• [Instructions to follow]
Type out the entries again, keeping every word unchanged.

Collected data:

(** ** The backfill *)

(** The rows the walk writes. *)
Fixpoint score_rows (i prev : Z) (hs : list Header) : list (list Z * list Z) :=
  match hs with
  | [] => []
  | x :: hs' =>
      let score := backfill_score i (height x) prev (header_difficulty x) in
      (id_bytes (header_id x), to_bytes_be score) :: score_rows (i + 1) score hs'
  end.

Lemma score_rows_keys i prev hs : (score_rows i prev hs).*1 = (fun x => id_bytes (header_id x)) <$> hs.
Proof. revert i prev. induction hs as [|x hs IH]; intros; [done|]. cbn. f_equal. apply IH. Qed.

Lemma score_rows_sums i prev hs :
  0 < i -> (score_rows i prev hs).*2 = to_bytes_be <$> sums prev (header_difficulty <$> hs).
Proof.
  revert i prev. induction hs as [|x hs IH]; intros i prev Hi; [done|]. cbn.
  assert (backfill_score i (height x) prev (header_difficulty x) = prev + header_difficulty x) as ->.
  { unfold backfill_score. by rewrite (proj2 (Z.eqb_neq i 0)) by lia. }
  f_equal. apply IH. lia.
Qed.

Lemma score_rows_cumulative hs : (score_rows 0 0 hs).*2 = to_bytes_be <$> cumulative hs.
Proof.
  destruct hs as [|x hs]; [done|]. cbn -[Z.add]. unfold backfill_score. cbn -[Z.add].
  rewrite score_rows_sums by lia. by destruct (height x =? 1).
Qed.

Definition put_scores (rows : list (list Z * list Z)) (t : Tables) : Tables :=
  with_header_scores t (foldl (fun m e => <[e.1 := e.2]> m) (header_scores t) rows).

Lemma put_scores_app a b t : put_scores b (put_scores a t) = put_scores (a ++ b) t.
Proof. unfold put_scores. cbn. by rewrite foldl_app. Qed.

Lemma put_scores_nil t : put_scores [] t = t.
Proof. by destruct t. Qed.

Definition known (s : RedbModifierStore) (i : list Z) : Prop := is_Some (primary (tables s) !! (101, i)).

• [Response box]
(** ** The backfill *)

(** The rows the walk writes. *)
Fixpoint score_rows (i prev : Z) (hs : list Header) : list (list Z * list Z) :=
  match hs with
  | [] => []
  | x :: hs' =>
      let score := backfill_score i (height x) prev (header_difficulty x) in
      (id_bytes (header_id x), to_bytes_be score) :: score_rows (i + 1) score hs'
  end.

Lemma score_rows_keys i prev hs : (score_rows i prev hs).*1 = (fun x => id_bytes (header_id x)) <$> hs.
Proof. revert i prev. induction hs as [|x hs IH]; intros; [done|]. cbn. f_equal. apply IH. Qed.

Lemma score_rows_sums i prev hs :
  0 < i -> (score_rows i prev hs).*2 = to_bytes_be <$> sums prev (header_difficulty <$> hs).
Proof.
  revert i prev. induction hs as [|x hs IH]; intros i prev Hi; [done|]. cbn.
  assert (backfill_score i (height x) prev (header_difficulty x) = prev + header_difficulty x) as ->.
  { unfold backfill_score. by rewrite (proj2 (Z.eqb_neq i 0)) by lia. }
  f_equal. apply IH. lia.
Qed.

Lemma score_rows_cumulative hs : (score_rows 0 0 hs).*2 = to_bytes_be <$> cumulative hs.
Proof.
  destruct hs as [|x hs]; [done|]. cbn -[Z.add]. unfold backfill_score. cbn -[Z.add].
  rewrite score_rows_sums by lia. by destruct (height x =? 1).
Qed.

Definition put_scores (rows : list (list Z * list Z)) (t : Tables) : Tables :=
  with_header_scores t (foldl (fun m e => <[e.1 := e.2]> m) (header_scores t) rows).

Lemma put_scores_app a b t : put_scores b (put_scores a t) = put_scores (a ++ b) t.
Proof. unfold put_scores. cbn. by rewrite foldl_app. Qed.

Lemma put_scores_nil t : put_scores [] t = t.
Proof. by destruct t. Qed.

Definition known (s : RedbModifierStore) (i : list Z) : Prop := is_Some (primary (tables s) !! (101, i)).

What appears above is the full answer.